# Your assignment:
Look below for the line containing "Lemma root_loop (fuel"; from there, print each line exactly up to and including the line containing "destruct (call_step_legal_summary loop_fuel e a Hwf", and stop.

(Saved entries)
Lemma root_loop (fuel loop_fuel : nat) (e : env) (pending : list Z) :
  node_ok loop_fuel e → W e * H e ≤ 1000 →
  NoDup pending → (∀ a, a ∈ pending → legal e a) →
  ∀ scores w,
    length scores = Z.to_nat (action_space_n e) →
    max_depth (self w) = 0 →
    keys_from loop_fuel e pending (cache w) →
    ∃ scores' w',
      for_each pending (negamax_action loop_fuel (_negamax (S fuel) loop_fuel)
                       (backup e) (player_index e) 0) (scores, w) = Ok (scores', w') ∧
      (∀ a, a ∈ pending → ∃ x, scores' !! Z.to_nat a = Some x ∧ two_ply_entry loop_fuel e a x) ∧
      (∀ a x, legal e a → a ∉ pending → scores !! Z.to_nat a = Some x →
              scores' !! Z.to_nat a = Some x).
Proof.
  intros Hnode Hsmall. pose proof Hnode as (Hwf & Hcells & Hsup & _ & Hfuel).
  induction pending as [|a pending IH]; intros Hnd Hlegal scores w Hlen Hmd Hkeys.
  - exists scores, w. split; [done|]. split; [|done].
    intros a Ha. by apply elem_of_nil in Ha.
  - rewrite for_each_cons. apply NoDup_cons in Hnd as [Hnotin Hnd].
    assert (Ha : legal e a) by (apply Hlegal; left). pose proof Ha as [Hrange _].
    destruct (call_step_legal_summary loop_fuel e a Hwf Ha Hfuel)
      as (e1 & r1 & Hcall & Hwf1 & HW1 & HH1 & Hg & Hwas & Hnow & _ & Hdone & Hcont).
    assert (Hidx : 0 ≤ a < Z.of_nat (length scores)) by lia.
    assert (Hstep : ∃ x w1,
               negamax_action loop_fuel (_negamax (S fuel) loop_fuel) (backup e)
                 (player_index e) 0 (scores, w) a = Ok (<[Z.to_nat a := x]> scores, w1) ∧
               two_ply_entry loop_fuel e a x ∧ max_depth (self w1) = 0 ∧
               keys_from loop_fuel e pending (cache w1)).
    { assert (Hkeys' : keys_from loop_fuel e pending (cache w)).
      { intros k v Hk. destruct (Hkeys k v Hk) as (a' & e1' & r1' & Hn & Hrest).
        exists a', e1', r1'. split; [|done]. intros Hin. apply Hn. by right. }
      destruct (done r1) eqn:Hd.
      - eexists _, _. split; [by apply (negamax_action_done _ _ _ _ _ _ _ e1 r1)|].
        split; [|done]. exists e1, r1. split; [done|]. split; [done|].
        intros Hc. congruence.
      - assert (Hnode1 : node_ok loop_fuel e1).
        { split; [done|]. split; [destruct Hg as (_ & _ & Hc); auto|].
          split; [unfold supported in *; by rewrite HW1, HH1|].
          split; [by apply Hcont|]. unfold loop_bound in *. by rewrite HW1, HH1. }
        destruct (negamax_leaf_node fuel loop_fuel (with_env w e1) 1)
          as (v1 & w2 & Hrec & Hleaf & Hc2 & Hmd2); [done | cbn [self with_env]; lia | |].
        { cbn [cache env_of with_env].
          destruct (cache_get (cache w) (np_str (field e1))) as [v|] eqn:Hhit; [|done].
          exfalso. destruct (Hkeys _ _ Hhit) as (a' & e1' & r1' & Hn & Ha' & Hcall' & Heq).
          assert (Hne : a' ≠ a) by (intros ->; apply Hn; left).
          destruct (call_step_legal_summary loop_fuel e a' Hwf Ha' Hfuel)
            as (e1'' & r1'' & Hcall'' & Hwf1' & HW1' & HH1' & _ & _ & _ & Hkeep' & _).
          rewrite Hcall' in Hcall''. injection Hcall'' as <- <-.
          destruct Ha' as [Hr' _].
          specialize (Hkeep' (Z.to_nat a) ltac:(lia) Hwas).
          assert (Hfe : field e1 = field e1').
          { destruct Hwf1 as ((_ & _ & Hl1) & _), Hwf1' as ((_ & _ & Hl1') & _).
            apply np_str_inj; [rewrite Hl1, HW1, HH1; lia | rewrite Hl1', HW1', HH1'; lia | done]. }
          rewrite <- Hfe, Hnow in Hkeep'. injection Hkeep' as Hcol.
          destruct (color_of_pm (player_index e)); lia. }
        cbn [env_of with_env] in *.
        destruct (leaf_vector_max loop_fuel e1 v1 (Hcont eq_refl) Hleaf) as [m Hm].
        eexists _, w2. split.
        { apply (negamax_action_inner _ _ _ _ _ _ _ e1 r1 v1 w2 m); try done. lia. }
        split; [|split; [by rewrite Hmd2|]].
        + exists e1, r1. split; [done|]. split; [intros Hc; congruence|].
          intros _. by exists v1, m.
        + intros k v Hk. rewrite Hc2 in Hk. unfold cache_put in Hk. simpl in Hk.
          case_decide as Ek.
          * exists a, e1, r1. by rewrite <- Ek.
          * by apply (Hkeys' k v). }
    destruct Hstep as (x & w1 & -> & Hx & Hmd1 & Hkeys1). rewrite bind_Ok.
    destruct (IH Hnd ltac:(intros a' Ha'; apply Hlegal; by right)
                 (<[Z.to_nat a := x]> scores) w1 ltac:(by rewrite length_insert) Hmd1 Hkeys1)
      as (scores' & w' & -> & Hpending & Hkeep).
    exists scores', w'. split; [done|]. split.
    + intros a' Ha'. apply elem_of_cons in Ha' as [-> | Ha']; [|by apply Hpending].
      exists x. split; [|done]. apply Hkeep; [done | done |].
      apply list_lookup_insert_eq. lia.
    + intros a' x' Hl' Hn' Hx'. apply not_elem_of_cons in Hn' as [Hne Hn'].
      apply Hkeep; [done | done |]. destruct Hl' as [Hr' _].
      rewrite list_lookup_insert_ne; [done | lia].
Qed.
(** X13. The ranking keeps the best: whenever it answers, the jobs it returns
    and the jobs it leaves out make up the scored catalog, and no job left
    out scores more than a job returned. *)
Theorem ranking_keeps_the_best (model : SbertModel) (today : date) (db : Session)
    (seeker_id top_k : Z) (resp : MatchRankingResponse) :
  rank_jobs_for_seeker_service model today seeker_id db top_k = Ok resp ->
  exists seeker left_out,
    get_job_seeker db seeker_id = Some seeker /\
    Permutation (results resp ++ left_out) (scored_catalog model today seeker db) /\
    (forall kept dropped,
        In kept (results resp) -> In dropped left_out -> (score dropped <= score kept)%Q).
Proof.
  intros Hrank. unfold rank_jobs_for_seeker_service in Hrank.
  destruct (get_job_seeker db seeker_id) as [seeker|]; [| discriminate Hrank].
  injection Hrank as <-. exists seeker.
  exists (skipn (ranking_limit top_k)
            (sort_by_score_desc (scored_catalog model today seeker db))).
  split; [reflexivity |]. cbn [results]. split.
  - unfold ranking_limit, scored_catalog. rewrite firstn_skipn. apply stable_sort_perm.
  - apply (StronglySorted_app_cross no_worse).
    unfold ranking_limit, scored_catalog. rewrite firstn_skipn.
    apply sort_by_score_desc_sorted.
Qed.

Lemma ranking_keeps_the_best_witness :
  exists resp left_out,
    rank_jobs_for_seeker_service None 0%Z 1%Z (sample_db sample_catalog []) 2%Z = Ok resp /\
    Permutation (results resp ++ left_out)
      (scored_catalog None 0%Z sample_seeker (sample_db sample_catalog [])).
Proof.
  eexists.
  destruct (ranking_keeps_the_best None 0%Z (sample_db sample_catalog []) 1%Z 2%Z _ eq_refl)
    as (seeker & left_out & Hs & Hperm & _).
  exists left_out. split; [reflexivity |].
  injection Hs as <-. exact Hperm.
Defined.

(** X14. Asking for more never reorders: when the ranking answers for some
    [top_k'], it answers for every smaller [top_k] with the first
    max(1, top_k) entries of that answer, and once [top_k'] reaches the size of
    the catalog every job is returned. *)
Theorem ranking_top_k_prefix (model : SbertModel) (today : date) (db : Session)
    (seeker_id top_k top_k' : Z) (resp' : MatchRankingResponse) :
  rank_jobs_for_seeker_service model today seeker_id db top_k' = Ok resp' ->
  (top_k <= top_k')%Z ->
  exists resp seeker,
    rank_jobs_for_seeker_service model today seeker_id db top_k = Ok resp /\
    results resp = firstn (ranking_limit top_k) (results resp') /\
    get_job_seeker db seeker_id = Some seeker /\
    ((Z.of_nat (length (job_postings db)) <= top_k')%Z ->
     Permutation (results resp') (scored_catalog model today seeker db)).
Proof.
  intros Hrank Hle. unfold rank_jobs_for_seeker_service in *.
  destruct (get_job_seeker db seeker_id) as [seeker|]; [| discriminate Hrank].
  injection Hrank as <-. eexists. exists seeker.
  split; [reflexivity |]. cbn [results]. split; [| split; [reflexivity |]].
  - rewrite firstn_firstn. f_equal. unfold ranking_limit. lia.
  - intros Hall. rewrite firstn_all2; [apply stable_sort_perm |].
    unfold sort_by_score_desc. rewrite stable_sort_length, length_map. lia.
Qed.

--

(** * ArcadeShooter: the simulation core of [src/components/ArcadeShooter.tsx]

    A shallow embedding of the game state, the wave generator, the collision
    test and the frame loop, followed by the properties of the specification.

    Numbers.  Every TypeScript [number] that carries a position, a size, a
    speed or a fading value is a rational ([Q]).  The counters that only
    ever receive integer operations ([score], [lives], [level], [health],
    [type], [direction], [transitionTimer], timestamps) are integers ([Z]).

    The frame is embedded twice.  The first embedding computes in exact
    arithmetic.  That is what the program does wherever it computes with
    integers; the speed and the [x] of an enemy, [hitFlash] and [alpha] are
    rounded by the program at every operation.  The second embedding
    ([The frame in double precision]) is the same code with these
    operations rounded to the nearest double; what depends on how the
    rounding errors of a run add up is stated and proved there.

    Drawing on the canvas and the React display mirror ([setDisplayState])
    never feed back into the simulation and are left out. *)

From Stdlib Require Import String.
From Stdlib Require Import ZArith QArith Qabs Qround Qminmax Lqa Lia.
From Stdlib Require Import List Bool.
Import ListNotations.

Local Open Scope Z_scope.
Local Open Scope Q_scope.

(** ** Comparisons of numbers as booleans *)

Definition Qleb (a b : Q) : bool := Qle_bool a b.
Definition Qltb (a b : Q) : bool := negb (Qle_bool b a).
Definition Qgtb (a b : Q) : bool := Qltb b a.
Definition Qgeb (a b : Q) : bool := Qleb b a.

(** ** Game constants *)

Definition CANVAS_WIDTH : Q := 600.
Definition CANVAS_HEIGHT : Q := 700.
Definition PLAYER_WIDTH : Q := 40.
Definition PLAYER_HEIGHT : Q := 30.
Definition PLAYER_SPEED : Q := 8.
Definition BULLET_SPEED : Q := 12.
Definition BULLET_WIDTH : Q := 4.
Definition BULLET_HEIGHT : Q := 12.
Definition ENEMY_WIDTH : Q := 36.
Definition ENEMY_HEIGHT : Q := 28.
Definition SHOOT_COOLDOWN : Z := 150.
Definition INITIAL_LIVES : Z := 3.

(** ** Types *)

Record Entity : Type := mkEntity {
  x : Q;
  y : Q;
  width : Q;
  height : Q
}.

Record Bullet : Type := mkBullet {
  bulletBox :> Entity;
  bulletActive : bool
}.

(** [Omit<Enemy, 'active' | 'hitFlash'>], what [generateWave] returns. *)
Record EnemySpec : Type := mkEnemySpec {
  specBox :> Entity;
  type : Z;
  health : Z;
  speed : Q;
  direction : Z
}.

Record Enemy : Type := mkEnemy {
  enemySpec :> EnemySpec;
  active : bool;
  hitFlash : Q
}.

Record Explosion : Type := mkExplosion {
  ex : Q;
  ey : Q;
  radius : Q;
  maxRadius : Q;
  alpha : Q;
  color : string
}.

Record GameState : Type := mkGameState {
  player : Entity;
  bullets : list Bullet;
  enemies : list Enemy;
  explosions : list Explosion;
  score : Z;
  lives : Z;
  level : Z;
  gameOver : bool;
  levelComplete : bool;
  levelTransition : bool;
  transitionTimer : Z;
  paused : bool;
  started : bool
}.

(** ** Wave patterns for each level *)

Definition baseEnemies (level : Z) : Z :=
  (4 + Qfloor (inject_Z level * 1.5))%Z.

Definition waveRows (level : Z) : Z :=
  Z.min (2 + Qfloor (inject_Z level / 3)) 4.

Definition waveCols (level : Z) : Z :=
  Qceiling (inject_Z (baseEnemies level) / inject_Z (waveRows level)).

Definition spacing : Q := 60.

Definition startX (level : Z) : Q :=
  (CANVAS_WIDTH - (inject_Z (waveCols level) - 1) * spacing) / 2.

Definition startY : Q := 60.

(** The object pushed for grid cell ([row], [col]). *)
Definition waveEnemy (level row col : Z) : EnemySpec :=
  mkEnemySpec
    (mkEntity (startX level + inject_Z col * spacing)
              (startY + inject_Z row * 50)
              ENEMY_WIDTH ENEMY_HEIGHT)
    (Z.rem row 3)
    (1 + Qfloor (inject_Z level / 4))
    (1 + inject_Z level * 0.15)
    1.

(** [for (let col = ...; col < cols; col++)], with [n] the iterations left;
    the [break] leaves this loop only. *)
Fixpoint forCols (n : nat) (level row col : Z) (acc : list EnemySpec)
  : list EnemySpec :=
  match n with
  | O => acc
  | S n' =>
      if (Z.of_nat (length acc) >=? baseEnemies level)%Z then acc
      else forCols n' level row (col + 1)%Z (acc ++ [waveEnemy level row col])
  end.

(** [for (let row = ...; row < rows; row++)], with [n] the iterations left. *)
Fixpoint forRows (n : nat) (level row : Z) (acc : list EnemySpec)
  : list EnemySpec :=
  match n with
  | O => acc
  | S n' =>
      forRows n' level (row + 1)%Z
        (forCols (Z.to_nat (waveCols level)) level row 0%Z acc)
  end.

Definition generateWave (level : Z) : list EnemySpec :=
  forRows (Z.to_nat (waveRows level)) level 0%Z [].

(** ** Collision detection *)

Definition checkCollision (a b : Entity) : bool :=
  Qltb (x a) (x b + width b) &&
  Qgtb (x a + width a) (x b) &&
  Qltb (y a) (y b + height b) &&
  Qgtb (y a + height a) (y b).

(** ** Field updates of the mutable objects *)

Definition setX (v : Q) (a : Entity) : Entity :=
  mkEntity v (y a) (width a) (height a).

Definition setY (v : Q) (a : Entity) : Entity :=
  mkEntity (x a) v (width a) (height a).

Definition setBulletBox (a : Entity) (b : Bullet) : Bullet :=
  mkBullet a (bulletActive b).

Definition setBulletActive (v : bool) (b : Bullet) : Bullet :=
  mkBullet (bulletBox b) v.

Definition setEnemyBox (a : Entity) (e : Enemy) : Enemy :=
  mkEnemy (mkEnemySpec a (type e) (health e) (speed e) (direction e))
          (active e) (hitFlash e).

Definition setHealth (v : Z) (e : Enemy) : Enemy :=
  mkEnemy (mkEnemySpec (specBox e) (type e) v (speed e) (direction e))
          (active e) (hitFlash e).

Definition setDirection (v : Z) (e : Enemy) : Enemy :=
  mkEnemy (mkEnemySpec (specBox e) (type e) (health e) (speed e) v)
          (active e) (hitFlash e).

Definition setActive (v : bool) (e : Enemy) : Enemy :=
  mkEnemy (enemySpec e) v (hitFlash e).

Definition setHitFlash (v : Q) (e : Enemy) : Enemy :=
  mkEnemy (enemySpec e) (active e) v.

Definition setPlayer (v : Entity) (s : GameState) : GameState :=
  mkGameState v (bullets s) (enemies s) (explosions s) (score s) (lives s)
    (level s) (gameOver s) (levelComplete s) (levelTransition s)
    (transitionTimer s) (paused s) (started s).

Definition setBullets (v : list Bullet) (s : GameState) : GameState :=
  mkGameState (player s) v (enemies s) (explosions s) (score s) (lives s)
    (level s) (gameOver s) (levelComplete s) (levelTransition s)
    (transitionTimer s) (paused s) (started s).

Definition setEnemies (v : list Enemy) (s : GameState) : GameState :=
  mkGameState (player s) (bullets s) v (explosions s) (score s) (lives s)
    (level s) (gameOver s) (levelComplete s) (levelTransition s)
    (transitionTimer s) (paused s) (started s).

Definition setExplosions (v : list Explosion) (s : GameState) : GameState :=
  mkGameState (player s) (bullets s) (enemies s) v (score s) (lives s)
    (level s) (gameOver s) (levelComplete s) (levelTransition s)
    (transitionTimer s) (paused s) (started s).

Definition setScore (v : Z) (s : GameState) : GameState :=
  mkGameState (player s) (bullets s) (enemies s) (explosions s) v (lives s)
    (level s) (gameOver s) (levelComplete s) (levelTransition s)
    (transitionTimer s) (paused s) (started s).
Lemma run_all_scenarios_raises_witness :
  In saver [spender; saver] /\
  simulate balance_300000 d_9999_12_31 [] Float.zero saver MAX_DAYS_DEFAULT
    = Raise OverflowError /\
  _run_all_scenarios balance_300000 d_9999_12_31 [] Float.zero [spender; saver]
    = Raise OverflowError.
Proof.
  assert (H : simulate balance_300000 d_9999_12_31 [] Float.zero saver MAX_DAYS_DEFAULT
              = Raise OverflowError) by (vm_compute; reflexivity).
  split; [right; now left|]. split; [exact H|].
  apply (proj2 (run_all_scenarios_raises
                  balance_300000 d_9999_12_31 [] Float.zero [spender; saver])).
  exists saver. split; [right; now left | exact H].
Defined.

# Problem solution:
Lemma root_loop (fuel loop_fuel : nat) (e : env) (pending : list Z) :
  node_ok loop_fuel e → W e * H e ≤ 1000 →
  NoDup pending → (∀ a, a ∈ pending → legal e a) →
  ∀ scores w,
    length scores = Z.to_nat (action_space_n e) →
    max_depth (self w) = 0 →
    keys_from loop_fuel e pending (cache w) →
    ∃ scores' w',
      for_each pending (negamax_action loop_fuel (_negamax (S fuel) loop_fuel)
                       (backup e) (player_index e) 0) (scores, w) = Ok (scores', w') ∧
      (∀ a, a ∈ pending → ∃ x, scores' !! Z.to_nat a = Some x ∧ two_ply_entry loop_fuel e a x) ∧
      (∀ a x, legal e a → a ∉ pending → scores !! Z.to_nat a = Some x →
              scores' !! Z.to_nat a = Some x).
Proof.
  intros Hnode Hsmall. pose proof Hnode as (Hwf & Hcells & Hsup & _ & Hfuel).
  induction pending as [|a pending IH]; intros Hnd Hlegal scores w Hlen Hmd Hkeys.
  - exists scores, w. split; [done|]. split; [|done].
    intros a Ha. by apply elem_of_nil in Ha.
  - rewrite for_each_cons. apply NoDup_cons in Hnd as [Hnotin Hnd].
    assert (Ha : legal e a) by (apply Hlegal; left). pose proof Ha as [Hrange _].
    destruct (call_step_legal_summary loop_fuel e a Hwf Ha Hfuel)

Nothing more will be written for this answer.